JAL-4386 Merge multiple leaves for ss source
authorRenia Correya <rcorreya001@dundee.ac.uk>
Wed, 21 Aug 2024 13:36:56 +0000 (19:06 +0530)
committerRenia Correya <rcorreya001@dundee.ac.uk>
Wed, 21 Aug 2024 13:36:56 +0000 (19:06 +0530)
src/jalview/analysis/AlignmentUtils.java
src/jalview/analysis/TreeBuilder.java
src/jalview/analysis/scoremodels/SecondaryStructureDistanceModel.java
src/jalview/api/analysis/ScoreModelI.java
src/jalview/datamodel/BinaryNode.java
src/jalview/datamodel/PDBEntry.java
src/jalview/ext/jmol/JalviewJmolBinding.java
src/jalview/gui/TreeCanvas.java
src/jalview/structure/StructureSelectionManager.java

index d78bcdc..7f5d12f 100644 (file)
@@ -3154,38 +3154,49 @@ public class AlignmentUtils
         continue;
       }
       
-      for (String label : Constants.SECONDARY_STRUCTURE_LABELS.keySet())
+
+      if (isSecondaryStructureFrom(selectedSSSource, aa))
       {
+        ssAlignmentAnnotationForSequences
+                .computeIfAbsent(aa.sequenceRef.getDatasetSequence(),
+                        k -> new ArrayList<>())

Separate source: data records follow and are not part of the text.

(* ===== verification/Lifecycle.v ===== *)
(** What becomes of a job, over every interleaving of the workers: a job that a
    worker abandoned stays as it is, the work is bounded, and on a Redis that
    answers it stops only when every job has settled or is in the hands of a
    worker whose executor call does not return.  The arguments are on the
    abstract system of System.v. *)
From S2P Require Import Prelude GoInt Utf8 JsonText Json Codec Agent Langs Jobs Config Redis Queue Worker System.

Section lifecycle.
Context `{RedisOk R} (cfg : Config) (q : Queue) (reg : Registry).

(** ** Abandoned jobs *)

(** Everywhere an id can be. *)
Definition places (st : store) (ws : list wpc) : list string := pending st ++ (ws ≫= holds).

(** What an effect changes: it moves no new id into the worker's hands, and
    touches only the job the worker holds. *)
Lemma effect_places st w st' w' lost :
  effect q st w st' w' lost ->
  (forall id, id ∈ pending st' ++ holds w' -> id ∈ pending st ++ holds w) /\
  (forall id, id ∉ holds w -> jobs st' !! id = jobs st !! id).
Proof.
  intros He. destruct He as [|rest id Hp|rest id Hp|w w' Hw Hh Hpc _|id job|id job|w Hw|id out];
    (split; [intros i; cbn [popped running_store pending jobs holds]|intros i; cbn [popped running_store jobs holds]; try done]).
  - done.
  - rewrite Hp. set_solver.
  - rewrite Hp. set_solver.
  - by rewrite Hh.
  - done.
  - intros Hi. rewrite lookup_alter_ne; [done|set_solver].
  - set_solver.
  - intros Hi. rewrite lookup_alter_ne; [done|set_solver].
  - set_solver.
  - rewrite concluded_pending. set_solver.
  - intros Hi. pose proof (concluded_jobs q st id out) as Hc.
    destruct (verdict out) as [[[s ce] es] rs]. rewrite Hc, lookup_alter_ne; [done|set_solver].
Qed.

(** No list and no worker has the id. *)
Definition nowhere (s : sys) (id : string) : Prop :=
  id ∉ list_at (view (client s)) queueKey ++ (workers s ≫= holds).

(** A job that is neither pending nor in a worker's hands, and not finished. *)
Record abandoned (st : store) (ws : list wpc) (id : string) (j : Job.t) : Prop := {
  ab_job : jobs st !! id = Some j;
  ab_unfinished : rank j <> 2%nat;
  ab_nowhere : id ∉ places st ws
}.

Lemma sys_effect_abandoned st ws us st' ws' us' lost id j :
  agrees st ws us -> abandoned st ws id j -> sys_effect q st ws us st' ws' us' lost ->
  abandoned st' ws' id j.
Proof.
  intros Ha [Hj Hr Hn] He. unfold places in Hn.
  destruct He as [job Hf Hne|i Hf Hne| |i [d Hd]|l1 w l2 st' w' lost -> He].
  - assert (Job.ID job <> id) by (intros <-; apply Hf, (ag_used _ _ _ Ha); eauto).
    split; [cbn; by rewrite lookup_insert_ne|done|]. unfold places. cbn. set_solver.
  - by split.
  - by split.
  - split; [|done|done]. cbn. rewrite lookup_delete_ne; [done|]. intros ->.
    destruct (ag_expiring _ _ _ Ha id) as (j' & Hj' & Hn'); [eauto|]. congruence.
  - destruct (effect_places _ _ _ _ _ He) as [Hp Hs]. rewrite workers_held in Hn. split; [|done|].
    + rewrite Hs; [done|]. set_solver.
    + unfold places. rewrite workers_held. intros Hin.
      assert (Hx : id ∈ pending st' ++ holds w' \/ id ∈ (l1 ≫= holds) ++ (l2 ≫= holds)) by set_solver.
      destruct Hx as [Hx%Hp|Hx]; set_solver.
Qed.

Lemma steps_abandoned st s s' id j :
  consistent st s -> abandoned st (workers s) id j -> rtc (sys_step q reg) s s' ->
  exists st', consistent st' s' /\ abandoned st' (workers s') id j.
Proof.
  intros Hc Ha Hs. revert st Hc Ha. induction Hs as [s|s s2 s' H1 _ IH]; intros st Hc Ha; [by exists st|].
  destruct (sys_step_consistent q reg _ _ _ Hc H1) as (st2 & lost & Hc2 & He).
  eapply IH; [done|]. eapply sys_effect_abandoned; [apply Hc|done|done].
Qed.

(** ** The work is bounded *)

Definition abstract_work (st : store) (ws : list wpc) : nat :=
  7 * length (pending st) + sum_list_with effort ws.

(** The work left in a system: seven calls at most for a pending job. *)
Definition work_left (s : sys) : nat :=
  7 * length (list_at (view (client s)) queueKey) + sum_list_with effort (workers s).

Lemma consistent_work st s : consistent st s -> work_left s = abstract_work st (workers s).
Proof. intros [Hr _]. unfold work_left, abstract_work. by rewrite (rep_pending _ _ Hr). Qed.

Lemma abstract_work_at st l1 w l2 :
  abstract_work st (l1 ++ w :: l2) =
  (7 * length (pending st) + effort w + sum_list_with effort (l1 ++ l2))%nat.
Proof. unfold abstract_work. rewrite !sum_list_with_app. cbn [sum_list_with]. lia. Qed.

+                .add(aa);
+      }
+    }
 
-        if (label.equals(aa.label))
-        {
+    return ssAlignmentAnnotationForSequences;
 
-          if (Constants.SS_ALL_PROVIDERS.equals(selectedSSSource))
-          {
-            ssAlignmentAnnotationForSequences
-                    .computeIfAbsent(aa.sequenceRef.getDatasetSequence(),
-                            k -> new ArrayList<>())

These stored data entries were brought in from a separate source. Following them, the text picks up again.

(* ===== verification/Service.v ===== *)
(** The service as a whole: the worker over the pool executor over the wire to
    the guest agent, between the two HTTP calls of a client.  The worker's
    [Executor] interface is implemented by the pool executor, whose answers
    come from the agent. *)
From S2P Require Import Prelude GoInt Utf8 JsonText Json Codec Agent Filepath Langs Jobs Config Redis.
From S2P Require Import Queue Worker Api Clock Wire Typed Guest Driver Execute System Lifecycle.

(** * The pool executor as the worker's executor *)

Definition nil_vm : error := ENew "nil VM".

Section service.
Context `{Link} (e : Execute.Executor) `{VMPool P}.

(** [Execute] of pool/executor.go, as what the worker calls.  The flag says that
    the process is gone: the executor panicked on a nil VM, and what the worker
    would make of [nil_vm] never happens ([pool_turn]). *)
Definition pool_execute (s : P * bool) (langID : string) (req : ExecRequest) : (P * bool) * result ExecResponse :=
  let '(p, gone) := s in
  if gone then (s, Err nil_vm)
  else match Execute.Execute e p langID req with
       | (p, Some r) => ((p, false), r)
       | (p, None) => ((p, true), Err nil_vm)
       end.
End service.

(** * The agent at the other end *)

(** The bytes the agent writes when it is sent [sent]. *)
Definition guest_reply `{OS W} (w : W) (sent : bytes) : bytes :=
  match serve w (Ok tt) (Ok (stream sent)) with (_, Some g, _) => outbox g | _ => [] end.

Section guest.
Context `{OSOk W}.

(** The agent's answer to a request, as it handles it. *)
Definition agent_answer (w : W) (req : ExecRequest) : ExecResponse := (handle w (Agent.canon_request req)).2.

Lemma guest_reply_frame (w : W) req :
  Agent.request_wf req -> blen (marshal req) <= MaxFrameBytes ->
  guest_reply w (frame (marshal req)) = frame (marshal (agent_answer w req)).
Proof.
  intros Hq Hm. pose proof (marshal_pos req). unfold guest_reply, serve.
  rewrite (readFrame_frame (marshal req) []); [|by rewrite app_nil_r|lia].
  rewrite (unmarshal_marshal req); [|exact Hq|vm_compute; discriminate].
  change (j_canon req) with (Agent.canon_request req). unfold agent_answer.
  destruct (handle w (Agent.canon_request req)) as [w' resp].
  by rewrite writeFrame_healthy.
Qed.
End guest.

(** * Executing on a VM *)

Section executing.
Context `{LinkOk} (e : Execute.Executor) `{VMPool P} `{OSOk W}.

-                    .add(aa);
-            break;
-          }
+  }
+  
+  /**
+   * 
+   * @param selectedSSSource
+   * @param aa
+   * @return true if aa is from a provider or all providers as specified by selectedSSSource
+   */
+  public static boolean isSecondaryStructureFrom(String selectedSSSource,
+          AlignmentAnnotation aa)
+  {
 
-          String ssSource = AlignmentUtils
-                  .extractSSSourceFromAnnotationDescription(aa);
-          if (ssSource != null && ssSource.equals(selectedSSSource))
-          {
+    for (String label : Constants.SECONDARY_STRUCTURE_LABELS.keySet())
+    {
 
-            ssAlignmentAnnotationForSequences
-                    .computeIfAbsent(aa.sequenceRef.getDatasetSequence(),
-                            k -> new ArrayList<>())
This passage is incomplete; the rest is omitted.